Rooting the Catholic moral tradition in Matthew 25:31-46, he noted, “A basic moral test for our society is how we treat the most vulnerable in our midst.”

 

United Church of Christ minister and blogger Chuck Currie made a similar moral claim in support of the measures.

 

“Why would Oregon’s faith community become involved in this election? For Christians, the answer is easy,” he wrote. “Jesus taught that how we care for the least of these in society – children, the elderly, those who are sick – is akin to how we treat God. In other words, if we leave our state with inadequate schools, without care for the aged, without medical care for those who are ill, we are literally abandoning our relationship with the Almighty.”

 

In an issues statement on tax justice, the Ecumenical Ministries of Oregon (EMO) endorsed both measures and pointed out that the debate “takes place in the context of a long-term social trend that has seen growing poverty and inequality in American society, fostered in part by the decline of taxation on the wealthy and on corporations.”

 

EMO, a statewide association of Christian denominations, said, “Over the past two decades the tax burden has shifted from wealthier individuals and large businesses to working people and small businesses.”

 

The organization’s Winter 2010 newsletter provided a briefing on the measures, arguing that the election “represents a moral, political and economic crossroads of great importance.

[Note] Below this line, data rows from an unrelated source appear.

Lemma run_schedule s u uh :
  kinv s -> ready s u uh -> rt_schedule s = Ok tt (scheduled s).
Proof.
  intros I Hu. destruct (top_ready_best _ _ _ I Hu) as (t & th & Htop & [Ht Hst] & Hp & _).
  enough (wp rt_schedule (fun a s' => a = tt /\ s' = scheduled s) s) as (a & s' & -> & -> & ->)%wp_run by done.
  unfold rt_schedule, scheduled. wp_steps. apply wp_if; intros E; rewrite ?E; wp_steps; [|done].
  eapply wp_deref; [exact Htop|]. rewrite Htop. wp_steps.
  apply wp_if; intros E2; to_prop; [by rewrite decide_True by done|].
  rewrite decide_False by done. wp_steps. unfold _rt_scheduler_stack_check. wp_steps.
  eapply wp_deref; [exact Ht|]. apply wp_assert; [|done].
  rewrite (inv_stack _ I _ _ Ht); [done|by left].
Qed.

Lemma run_schedule_locked s : k_lock_nest s ≠ 0 -> rt_schedule s = Ok tt s /\ scheduled s = s.
Proof.
  intros Hl. apply Z.eqb_neq in Hl. split; [|by unfold scheduled; rewrite Hl].
  unfold rt_schedule, mbind, M_bind, gets. by rewrite Hl.
Qed.

(** The bitmap is determined by the ready lists. *)
Lemma kinv_group_ext s s' :
  kinv s -> kinv s' -> (forall p, tl s (HReady p) = [] <-> tl s' (HReady p) = []) ->
  k_group s = k_group s'.
Proof.
  intros I I' He. apply Z.bits_inj'. intros n Hn.
  destruct (Z.lt_ge_cases n 32) as [Hlt|Hge].
  - apply eq_true_iff_eq. rewrite (inv_group _ I), (inv_group _ I') by lia. by rewrite He.
  - pose proof (inv_group_range _ I). pose proof (inv_group_range _ I').
    rewrite (proj1 (lt_pow2_bits (k_group s) 32 ltac:(lia) ltac:(lia)) ltac:(lia) n Hge).
    by rewrite (proj1 (lt_pow2_bits (k_group s') 32 ltac:(lia) ltac:(lia)) ltac:(lia) n Hge).
Qed.

(** ** Changing the priority of a thread *)

Definition repriority (t : nat) (th : rt_thread) (p : Z) (s : kstate) : kstate :=
  let th' := set_priority p (Z.shiftl 1 p) th in
  if state_of th =? RT_THREAD_READY then
    made_ready t th' (set_k_threads (<[t := th']>) (dequeued t th s))
  else set_k_threads (<[t := th']>) s.

Lemma run_change_priority s t th p :
  kinv s -> k_threads s !! t = Some th -> 0 <= p < 32 ->
  rt_thread_control t (RT_THREAD_CTRL_CHANGE_PRIORITY p) s = Ok RT_EOK (repriority t th p s).
Proof.
  intros I Ht Hp. unfold rt_thread_control. run_step (run_get_thread _ _ _ Ht).
  unfold repriority, number_mask_of. rewrite (in_table_true _ Hp).
  destruct (Z.eqb_spec (state_of th) RT_THREAD_READY) as [Hst|Hst].
  - destruct (inv_prio _ I _ _ Ht) as [Hpt _]; [by left|].
    erewrite bind_Ok; [done|]. run_step (run_schedule_remove _ _ _ Ht Hpt).
    erewrite bind_Ok by reflexivity.
    assert (k_threads (dequeued t th s) !! t = Some th) as Ht1
      by (unfold dequeued; by rewrite clear_group_threads).
    run_step (run_upd_thread _ _ (set_priority p (Z.shiftl 1 p)) _ Ht1).
    apply run_schedule_insert; [apply lookup_insert_eq|done|].
    intros [h Hin]. change (tl (set_k_threads ?f ?x)) with (tl x) in Hin.
    unfold dequeued in Hin. rewrite tl_clear_group, tl_unlink in Hin.
    by apply list_elem_of_filter in Hin as [? _].
  - erewrite bind_Ok; [done|]. erewrite bind_Ok by reflexivity.
    by apply (run_upd_thread _ _ (set_priority p (Z.shiftl 1 p))).
Qed.

(** Becoming ready does not depend on the state the thread was in. *)
Lemma made_ready_restat t th m s :
  made_ready t (set_th_stat (with_state RT_THREAD_SUSPEND (th_stat th)) th)
    (set_k_threads (<[t := set_th_stat (with_state RT_THREAD_SUSPEND (th_stat th)) th]>) s)
  = made_ready t th (set_k_threads (<[t := m]>) s).
Proof.
  unfold made_ready, enqueue_ready, restat, set_k_group, set_k_tlists, set_k_threads; simpl.
  rewrite with_state_twice by (unfold RT_THREAD_SUSPEND; lia). by rewrite !insert_insert_eq.
Qed.

Lemma kinv_repriority s t th p :
  kinv s -> k_threads s !! t = Some th -> live th -> 0 <= p < 32 -> kinv (repriority t th p s).
Proof.
  intros I Ht Hl Hp. unfold repriority.
  set (th' := set_priority p (Z.shiftl 1 p) th).
  assert (stack_overflowed th' = false) as Hso by exact (inv_stack _ I _ _ Ht Hl).
  set (th3 := set_th_stat (with_state RT_THREAD_SUSPEND (th_stat th')) th').
  assert (state_of th3 = RT_THREAD_SUSPEND) as Hs3 by apply state_suspend.
  destruct (Z.eqb_spec (state_of th) RT_THREAD_READY) as [Hst|Hst].
  - rewrite <- made_ready_restat. fold th3. rewrite <- dequeued_set_threads.
    apply kinv_made_ready.
    + apply kinv_dequeued; [done|done|done|by rewrite Hs3|done|by left].
    + unfold dequeued. rewrite clear_group_threads. apply lookup_insert_eq.
    + done.
    + intros [h Hin]. unfold dequeued in Hin. rewrite tl_clear_group, tl_unlink in Hin.
      by apply list_elem_of_filter in Hin as [? _].
    + unfold dequeued. rewrite clear_group_timer_list.
      exact (kinv_ready_no_timer s t th I Ht Hst).
  - destruct Hl as [|Hsus]; [done|].
    assert (forall u x0, (exists x, k_threads s !! u = Some x /\ state_of x = x0) ->
      exists x, <[t := th']> (k_threads s) !! u = Some x /\ state_of x = x0) as Hex.
    { intros u x0 (x & Hx & HPx). destruct (decide (t = u)) as [->|Hne].
      - rewrite lookup_insert_eq. simplify_eq. eauto.
      - rewrite lookup_insert_ne by done. eauto. }
    split; try apply I; simpl.
    + intros q u. change (tl (set_k_threads _ s) ?h) with (tl s h). rewrite (inv_ready _ I).
      destruct (decide (t = u)) as [->|Hne]; [|by rewrite lookup_insert_ne by done].
      rewrite lookup_insert_eq, Ht. naive_solver.
    + intros h u Hh Hin. apply Hex. exact (inv_waiting _ I h u Hh Hin).
    + intros u Hin. apply Hex. exact (inv_defunct _ I u Hin).
    + intros u x [[<- <-]|[_ Hx]]%lookup_insert_Some Hlv; [done|by eapply (inv_prio _ I)].
    + intros u x [[<- <-]|[_ Hx]]%lookup_insert_Some Hlv; [exact Hso|by eapply (inv_stack _ I)].
    + intros u x [[<- <-]|[_ Hx]]%lookup_insert_Some; [exact (inv_timer _ I t th Ht)|by eapply (inv_timer _ I)].
    + intros u Hin. apply Hex. exact (inv_tm_thread _ I u Hin).
Qed.

(** The order inside the lists is free: only their contents matter. *)
Lemma kinv_tl_perm s s' :
  kinv s -> (forall h, tl s' h ≡ₚ tl s h) ->
  k_threads s' = k_threads s -> k_group s' = k_group s ->
  k_timers s' = k_timers s -> k_timer_list s' = k_timer_list s -> kinv s'.
Proof.
  intros I Et E1 E3 E4 E5.
  split; intros *; rewrite ?E1, ?E3, ?E4, ?E5; try apply I.
  - rewrite Et. apply I.
  - rewrite !Et. apply I.
  - rewrite Et. apply I.
  - rewrite Et. apply I.
  - rewrite Et. apply I.
  - intros Hp. rewrite (inv_group _ I _ Hp). specialize (Et (HReady p)). split; intros Hn Hz; apply Hn.
    + rewrite Hz in Et. by apply Permutation_nil_l in Et.
    + rewrite Hz in Et. by apply Permutation_nil_r in Et.
Qed.

(** Moving a thread to the end of the list it is in ([rt_thread_yield]). *)
Definition requeued (t : nat) (h : tlist_head) (s : kstate) : kstate :=
  set_k_tlists (<[h := tl (unlink t s) h ++ [t]]>) (unlink t s).

Lemma tl_requeued t h s h' :
  tl (requeued t h s) h' =
  if decide (h = h') then filter (fun u => u ≠ t) (tl s h') ++ [t] else filter (fun u => u ≠ t) (tl s h').
Proof. unfold requeued. rewrite tl_set_insert, !tl_unlink. by case_decide; subst. Qed.

Lemma filter_ne_split (t : nat) (a b : list nat) :
  NoDup (a ++ t :: b) -> filter (fun u => u ≠ t) (a ++ t :: b) = a ++ b.
Proof.
  intros (Ha & Hd & [Hb _]%NoDup_cons)%NoDup_app. rewrite filter_app, filter_cons_False by naive_solver.
  rewrite !filter_ne_notin; [done|done|]. intros Hin. by apply (Hd _ Hin); left.
Qed.
Lemma rt_schedule_picks_best_witness :
  wp rt_schedule (fun _ s' => kinv s' /\ exists t th, k_current s' = Some t /\ ready s' t th) demo_susp.
Proof.
  eapply wp_mono; [|apply (rt_schedule_picks_best demo_susp 2 (thread_at demo_susp 2));
    [apply demo_susp_kinv|split; vm_compute; reflexivity|vm_compute; reflexivity]].
  intros _ s' (? & t & th & ? & ? & _). split; [assumption|exists t, th; split; assumption].
Defined.

Lemma rt_schedule_locked_noop_witness :
  rt_schedule (run rt_enter_critical demo) = Ok tt (run rt_enter_critical demo).
Proof. apply rt_schedule_locked_noop. vm_compute. discriminate. Defined.

Lemma critical_section_nests_witness :
  (_ ← rt_enter_critical; _ ← rt_schedule; rt_exit_critical) (run rt_enter_critical demo)
  = Ok tt (run rt_enter_critical demo).
Proof.
  apply critical_section_nests. replace (k_lock_nest (run rt_enter_critical demo)) with 1 by (vm_compute; reflexivity). lia.
Defined.

Lemma rt_thread_suspend_correct_witness :
  wp (rt_thread_suspend 1) (fun r s' => kinv s' /\ r = RT_EOK /\ ¬ linked s' 1) demo.
Proof.
  eapply wp_mono; [|apply (rt_thread_suspend_correct demo 1 (thread_at demo 1)); [apply demo_kinv|apply demo_lookup; set_solver]].
  intros r s' (? & _ & H). destruct H as (? & ? & _); [apply demo_ready; set_solver|]. auto.
Defined.

Lemma rt_thread_resume_correct_witness :
  wp (rt_thread_resume 1) (fun r s' => kinv s' /\ r = RT_EOK) demo_susp.
Proof.
  eapply wp_mono; [|apply (rt_thread_resume_correct demo_susp 1 (thread_at demo_susp 1));
    [apply demo_susp_kinv|vm_compute; reflexivity]].
  intros r s' (? & _ & H). destruct H as (? & _); [vm_compute; reflexivity|]. auto.
Defined.

Lemma suspend_resume_roundtrip_witness :
  wp (_ ← rt_thread_suspend 1; rt_thread_resume 1) (fun r s' =>
    r = RT_EOK /\ kinv s' /\ k_threads s' = k_threads demo) demo.
Proof.
  eapply wp_mono; [|apply (suspend_resume_roundtrip demo 1 (thread_at demo 1));
    [apply demo_kinv|apply demo_lookup; set_solver|apply demo_ready; set_solver]].
  intros r s' (? & ? & ? & _). auto.
Defined.

Lemma change_priority_correct_witness :
  wp (rt_thread_control 3 (RT_THREAD_CTRL_CHANGE_PRIORITY 10)) (fun r s' =>
    kinv s' /\ last (tl s' (HReady 10)) = Some 3%nat) demo.
Proof.
  eapply wp_mono; [|apply (change_priority_correct demo 3 (thread_at demo 3) 10);
    [apply demo_kinv|apply demo_ready; set_solver|lia]].
  intros r s' (? & ? & _ & _ & ? & _). auto.
Defined.

Lemma rt_thread_yield_round_robin_witness :
  wp rt_thread_yield (fun r s' => kinv s' /\ k_current s' = Some 2%nat) demo.
Proof.
  eapply wp_mono; [|apply (rt_thread_yield_round_robin demo 1 (thread_at demo 1) 2 []);
    [apply demo_kinv|apply demo_ready; set_solver|vm_compute; reflexivity..]].
  intros r s' (? & ? & ? & _). auto.
Defined.

Lemma rt_thread_yield_alone_witness :
  rt_thread_yield (run (_ ← rt_thread_suspend 1; _ ← rt_thread_suspend 2; rt_schedule) demo)
  = Ok RT_EOK (run (_ ← rt_thread_suspend 1; _ ← rt_thread_suspend 2; rt_schedule) demo).
Proof.
  set (s := run _ _). apply (rt_thread_yield_alone s 3 (thread_at s 3)).
  - apply kinvb_kinv. vm_compute. reflexivity.
  - split; vm_compute; reflexivity.
  - vm_compute. reflexivity.
  - vm_compute. reflexivity.
Defined.

Lemma rt_thread_startup_correct_witness :
  wp (rt_thread_startup 5) (fun r s' => kinv s' /\ last (tl s' (HReady 5)) = Some 5%nat) demo_new.
Proof.
  eapply wp_mono; [|apply (rt_thread_startup_correct demo_new 5 (thread_at demo_new 5));
    [apply demo_new_kinv|vm_compute; reflexivity|vm_compute; reflexivity| |vm_compute; reflexivity]].
  - intros r s' (? & ? & ? & _). auto.
  - replace (th_init_priority (thread_at demo_new 5)) with 5 by (vm_compute; reflexivity). lia.
Defined.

It deals not merely with the abstract issue of balancing the budget, but with the more significant question of what kind of state and what kind of community we wish to be.”

 

The Oregon Board of Rabbis also backed Measures 66 and 67.

 

According to Jewish Review, Daniel Isaak, rabbi of Portland’s Neveh Shalom, told his congregation, “It is important that all Oregon citizens vote to pass both measures. Defeat would be devastating to schools, the environment and virtually all social services in the state.”

 

Considered one of the architects of the tax fairness initiative is Oregon House Speaker David Hunt, a Democrat and a former president of the American Baptist Churches-USA.

David Wheeler, pastor of the historic First Baptist Church of Portland, told EthicsDaily.com that “the victories of the twin propositions showed that Oregon citizens’ genuine concern for public education and other vital public services could overcome our culture’s chronic aversion to taxation proposals of any kind. This will lead, I hope, to good-faith conversations across party lines for more fundamental and lasting restructuring of our state tax codes toward fairness and sustainability.”

 

Since no straight line runs from the biblical witness to public policy, from the moral imperative to protect the poor to tax policy, people of faith have too often been silent about taxation. The lack of a biblical blueprint, the power of the moneyed interests in congregations and the noisiness of anti-tax ideologues have intimidated people of faith from applying the Bible’s clear call for justice to taxation.

 

Perhaps faithful Oregonians have shown the rest of the American faith community a way forward toward tax fairness. Let’s hope so. For now, we all owe faithful Oregonians our respect and gratitude.

 

Robert Parham is executive editor of EthicsDaily.com and executive director of its parent organization, the Baptist Center for Ethics.